According to the American Egg Board, “Weeping” is when water separates from the eggs while cooking. This can occur for a couple of reasons. Either the eggs are cooked at too high a temperature too quickly or the scrambled eggs become completely overcooked. To avoid weeping, eggs should be prepared in batches smaller than 3 quarts and you should use egg products with stabilizers, such as xanthan or guar gum. To avoid overcooking, remove the scrambled eggs from the pan when they are firm and can hold their own shape.
Some people like to mix vegetables into their scrambled eggs such as mushrooms, tomatoes and zucchini. Because such vegetables are watery, they need to be handled properly so additional water does not seep out when cooked. Wash, pat dry and chop your vegetables to your desired size. Then, saute them for several minutes in a pan with a small amount of cooking oil or butter before adding the eggs. The eggs should be added when the butter begins to bubble or a drop of water in the heated oil dances gently.
Milk or Water
When making scrambled eggs, the recipe can call for you to add milk or water to the mixture before whisking. Adding liquid helps give eggs a softer texture when they are done. However, you must remember that since you are adding a liquid to the egg mixture, you shouldn’t add too much. This can make the eggs watery as well. A good rule of thumb is to only add 1 to 2 tbsp. of milk or water for every egg you are scrambling. Adding more will prolong the cooking time it takes to firm up the eggs. If this occurs, you end up with a soggy mess of overcooked eggs.

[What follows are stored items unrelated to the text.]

(* ===== verification/UeKey.v ===== *)
(** * [UeKey]: the identifiers of a UE

    [af_core/include/models/ue_state.h] (class [UeKey]) and [af_core/src/models/ue_key.cpp].
    A key holds up to six identifiers and a type naming the one that is primary; its primary key
    string indexes the maps of the UE state manager.  Constructors validate the identifier and
    throw [std::invalid_argument]. *)

From S2P Require Import Prelude Effects CxxString Regex.

(** The identifier types are structures of the common library holding one string, [value]. *)
Record Supi := mkSupi { supi : string }.
Record Gpsi := mkGpsi { gpsi : string }.
Record Ipv4Addr := mkIpv4Addr { ipv4 : string }.
Record Ipv6Addr := mkIpv6Addr { ipv6 : string }.
Record Ipv6Prefix := mkIpv6Prefix { ipv6_prefix : string }.
Record MacAddr48 := mkMacAddr48 { mac : string }.

#[global] Instance Supi_eq_dec : EqDecision Supi. Proof. solve_decision. Defined.
#[global] Instance Gpsi_eq_dec : EqDecision Gpsi. Proof. solve_decision. Defined.
#[global] Instance Ipv4Addr_eq_dec : EqDecision Ipv4Addr. Proof. solve_decision. Defined.
#[global] Instance Ipv6Addr_eq_dec : EqDecision Ipv6Addr. Proof. solve_decision. Defined.
#[global] Instance Ipv6Prefix_eq_dec : EqDecision Ipv6Prefix. Proof. solve_decision. Defined.
#[global] Instance MacAddr48_eq_dec : EqDecision MacAddr48. Proof. solve_decision. Defined.

(** ** Validation *)

Definition validate_supi_format (value : string) : result () :=
  if empty value then Throw (invalid_argument "SUPI value cannot be empty")
  else if starts_with "imsi-" value then
    let imsi_digits := substr 5 value in
    if empty imsi_digits || (15 <? String.length imsi_digits)%nat then
      Throw (invalid_argument "Invalid IMSI format in SUPI: must be imsi-<5-15 digits>")
    else if negb (all_of isdigit imsi_digits) then
      Throw (invalid_argument "Invalid IMSI format in SUPI: digits only after imsi-")
    else Ok ()
  else if starts_with "nai-" value then
    let nai_part := substr 4 value in
    if empty nai_part || negb (has_value (find "@" nai_part)) then
      Throw (invalid_argument "Invalid NAI format in SUPI: must be nai-<username>@<domain>")
    else Ok ()
  else Throw (invalid_argument "Invalid SUPI format: must start with 'imsi-' or 'nai-'").

Definition validate_gpsi_format (value : string) : result () :=
  if empty value then Throw (invalid_argument "GPSI value cannot be empty")
  else if starts_with "+" value then
    let e164 := substr 1 value in
    if empty e164 || (15 <? String.length e164)%nat then
      Throw (invalid_argument "Invalid E.164 format in GPSI: must be +<digits>")
    else if negb (all_of isdigit e164) then
      Throw (invalid_argument "Invalid E.164 format in GPSI: digits only after +")
    else Ok ()
  else
    match find "@" value with
    | Some at_pos =>
      if (at_pos =? 0)%nat || (at_pos =? String.length value - 1)%nat then
        Throw (invalid_argument "Invalid user@domain format in GPSI: must be <user>@<domain>")
      else Ok ()
    | None =>
      Throw (invalid_argument
        "Invalid GPSI format: must start with 'e164-' or be in user@domain format")
    end.

(** [25[0-5]|2[0-4][0-9]|1[0-9]{2}|[1-9]?[0-9]] *)
Definition octet_pattern : regex :=
  Alt (Cat (lit "25") (range "0" "5"))
 (Alt (Cat (chr "2") (Cat (range "0" "4") (range "0" "9")))
 (Alt (Cat (chr "1") (rep 2 (range "0" "9")))
      (Cat (opt (range "1" "9")) (range "0" "9")))).

Definition ipv4_pattern : regex := Cat (rep 3 (Cat octet_pattern (chr "."))) octet_pattern.

Definition validate_ipv4_format (value : string) : result () :=
  if empty value then Throw (invalid_argument "IPv4 address cannot be empty")
  else if negb (regex_match ipv4_pattern value) then
    Throw (invalid_argument ("Invalid IPv4 address format: " +:+ value))
  else Ok ().

(** [[0-9a-fA-F]] *)
Definition hex_class : regex :=
  Chr (λ c, in_range "0" "9" c || in_range "a" "f" c || in_range "A" "F" c).

Definition ipv6_pattern : regex :=
  Cat (rep_between 2 7 (Cat (rep_upto 4 hex_class) (chr ":")))
      (Alt (rep_upto 4 hex_class) ipv4_pattern).

Definition validate_ipv6_format (value : string) : result () :=
  if empty value then Throw (invalid_argument "IPv6 address cannot be empty")
  else if negb (has_value (find ":" value)) then
    Throw (invalid_argument "Invalid IPv6 address format: must contain colons")
  else if negb (regex_match ipv6_pattern value) then
    Throw (invalid_argument ("Invalid IPv6 address format: " +:+ value))
  else Ok ().

Definition validate_ipv6_prefix_format (value : string) : result () :=
  if empty value then Throw (invalid_argument "IPv6 prefix cannot be empty")
  else match find "/" value with
  | None =>
    Throw (invalid_argument "Invalid IPv6 prefix format: must contain '/' for CIDR notation")
  | Some slash_pos =>
    let address_part := substr_n 0 slash_pos value in
    let prefix_length := substr (slash_pos + 1) value in
    if empty address_part || empty prefix_length then
      Throw (invalid_argument "Invalid IPv6 prefix format: empty address or prefix length")
    else
      match stoi prefix_length with
      | Ok length =>
        if (length <? 0) || (128 <? length) then
          Throw (invalid_argument ("Invalid IPv6 prefix length: " +:+ prefix_length))
        else validate_ipv6_format address_part
      | _ => Throw (invalid_argument ("Invalid IPv6 prefix length: " +:+ prefix_length))
      end
  end.

(** [([0-9A-Fa-f]{2}sep){5}[0-9A-Fa-f]{2}] *)
Definition mac_pattern (sep : ascii) : regex :=
  Cat (rep 5 (Cat (rep 2 hex_class) (chr sep))) (rep 2 hex_class).

Definition validate_mac_format (value : string) : result () :=
  if empty value then Throw (invalid_argument "MAC address cannot be empty")
  else if negb (regex_match (mac_pattern ":") value) && negb (regex_match (mac_pattern "-") value) then
    Throw (invalid_argument ("Invalid MAC address format: " +:+ value +:+
      " (expected XX:XX:XX:XX:XX:XX or XX-XX-XX-XX-XX-XX)"))
  else Ok ().

(** ** Keys *)

Inductive KeyType :=
  | SUPI_BASED | GPSI_BASED | IPV4_BASED | IPV6_BASED | IPV6_PREFIX_BASED | MAC_ADDR_BASED
  | COMPOSITE.

#[global] Instance KeyType_eq_dec : EqDecision KeyType.
Proof. solve_decision. Defined.

Record UeKey := mkUeKey {
  type_ : KeyType;
  supi_value_ : option string;
  gpsi_value_ : option string;
  ipv4_value_ : option string;
  ipv6_value_ : option string;
  ipv6_prefix_value_ : option string;
  mac_addr_value_ : option string }.

#[global] Instance UeKey_settable : Settable UeKey := λ k,
  mkUeKey (type_ k) (supi_value_ k) (gpsi_value_ k) (ipv4_value_ k) (ipv6_value_ k)
    (ipv6_prefix_value_ k) (mac_addr_value_ k).
#[global] Instance UeKey_eq_dec : EqDecision UeKey.
Proof. solve_decision. Defined.

(** The factories and the explicit constructors from an identifier validate, then store it. *)
Definition from_supi (s : Supi) : result UeKey :=
  validate_supi_format (supi s) ;;
  mret (mkUeKey SUPI_BASED (Some (supi s)) None None None None None).
Definition from_gpsi (g : Gpsi) : result UeKey :=
  validate_gpsi_format (gpsi g) ;;
  mret (mkUeKey GPSI_BASED None (Some (gpsi g)) None None None None).
Definition from_ipv4 (a : Ipv4Addr) : result UeKey :=
  validate_ipv4_format (ipv4 a) ;;
  mret (mkUeKey IPV4_BASED None None (Some (ipv4 a)) None None None).
Definition from_ipv6 (a : Ipv6Addr) : result UeKey :=
  validate_ipv6_format (ipv6 a) ;;
  mret (mkUeKey IPV6_BASED None None None (Some (ipv6 a)) None None).
Definition from_ipv6_prefix (p : Ipv6Prefix) : result UeKey :=
  validate_ipv6_prefix_format (ipv6_prefix p) ;;
  mret (mkUeKey IPV6_PREFIX_BASED None None None None (Some (ipv6_prefix p)) None).
Definition from_mac (m : MacAddr48) : result UeKey :=
  validate_mac_format (mac m) ;;
  mret (mkUeKey MAC_ADDR_BASED None None None None None (Some (mac m))).

(** The explicit constructors [UeKey(const Supi&)], ... *)
Definition UeKey_supi (s : Supi) : result UeKey :=
  let key := mkUeKey SUPI_BASED (Some (supi s)) None None None None None in
  validate_supi_format (supi s) ;; mret key.
Definition UeKey_gpsi (g : Gpsi) : result UeKey :=
  let key := mkUeKey GPSI_BASED None (Some (gpsi g)) None None None None in
  validate_gpsi_format (gpsi g) ;; mret key.
Definition UeKey_ipv4 (a : Ipv4Addr) : result UeKey :=
  let key := mkUeKey IPV4_BASED None None (Some (ipv4 a)) None None None in
  validate_ipv4_format (ipv4 a) ;; mret key.
Definition UeKey_ipv6 (a : Ipv6Addr) : result UeKey :=
  let key := mkUeKey IPV6_BASED None None None (Some (ipv6 a)) None None in
  validate_ipv6_format (ipv6 a) ;; mret key.
Definition UeKey_ipv6_prefix (p : Ipv6Prefix) : result UeKey :=
  let key := mkUeKey IPV6_PREFIX_BASED None None None None (Some (ipv6_prefix p)) None in
  validate_ipv6_prefix_format (ipv6_prefix p) ;; mret key.
Definition UeKey_mac (m : MacAddr48) : result UeKey :=
  let key := mkUeKey MAC_ADDR_BASED None None None None None (Some (mac m)) in
  validate_mac_format (mac m) ;; mret key.

(** The generic constructor [UeKey(const std::string& key, KeyType key_type)]. *)
Definition UeKey_of_string (key : string) (key_type : KeyType) : result UeKey :=
  let blank := mkUeKey key_type None None None None None None in
  match key_type with
  | SUPI_BASED => validate_supi_format key ;; mret (blank <| supi_value_ := Some key |>)
  | GPSI_BASED => validate_gpsi_format key ;; mret (blank <| gpsi_value_ := Some key |>)
  | IPV4_BASED => validate_ipv4_format key ;; mret (blank <| ipv4_value_ := Some key |>)
  | IPV6_BASED => validate_ipv6_format key ;; mret (blank <| ipv6_value_ := Some key |>)
  | IPV6_PREFIX_BASED =>
    validate_ipv6_prefix_format key ;; mret (blank <| ipv6_prefix_value_ := Some key |>)
  | MAC_ADDR_BASED => validate_mac_format key ;; mret (blank <| mac_addr_value_ := Some key |>)
  | COMPOSITE =>
    Throw (invalid_argument
      "COMPOSITE key type requires explicit construction with multiple identifiers")
  end.

Definition get_primary_key (k : UeKey) : string :=
  match type_ k with
  | SUPI_BASED => "supi:" +:+ value_or "" (supi_value_ k)
  | GPSI_BASED => "gpsi:" +:+ value_or "" (gpsi_value_ k)
  | IPV4_BASED => "ipv4:" +:+ value_or "" (ipv4_value_ k)
  | IPV6_BASED => "ipv6:" +:+ value_or "" (ipv6_value_ k)
  | IPV6_PREFIX_BASED => "ipv6_prefix:" +:+ value_or "" (ipv6_prefix_value_ k)
  | MAC_ADDR_BASED => "mac:" +:+ value_or "" (mac_addr_value_ k)
  | COMPOSITE =>
    match supi_value_ k with Some v => "supi:" +:+ v | None =>
    match gpsi_value_ k with Some v => "gpsi:" +:+ v | None =>
    match ipv4_value_ k with Some v => "ipv4:" +:+ v | None =>
    match ipv6_value_ k with Some v => "ipv6:" +:+ v | None =>
    match ipv6_prefix_value_ k with Some v => "ipv6_prefix:" +:+ v | None =>
    match mac_addr_value_ k with Some v => "mac:" +:+ v | None => "unknown"
    end end end end end end
  end.

(** State queries *)
Definition can_promote_to_supi (k : UeKey) : bool :=
  bool_decide (type_ k ≠ SUPI_BASED) && has_value (supi_value_ k).
Definition is_provisional (k : UeKey) : bool := bool_decide (type_ k ≠ SUPI_BASED).
Definition is_resolved (k : UeKey) : bool := bool_decide (type_ k = SUPI_BASED).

When cooking scrambled eggs, keep the pan over low to medium heat. Those who like “wet” eggs, should cook more toward a low temperature. Those who like “dry” eggs should cook more toward a “medium” temperature. The eggs set nicely as you stir them gently to a scramble. Also, when the eggs are firm to the touch of the spatula, remove them from the direct heat source so they do not continue cooking. Even if you turn the burner off, it still may remain hot. Therefore, move the pan to another burner that was not in use, to a trivet, or to a heat-safe surface.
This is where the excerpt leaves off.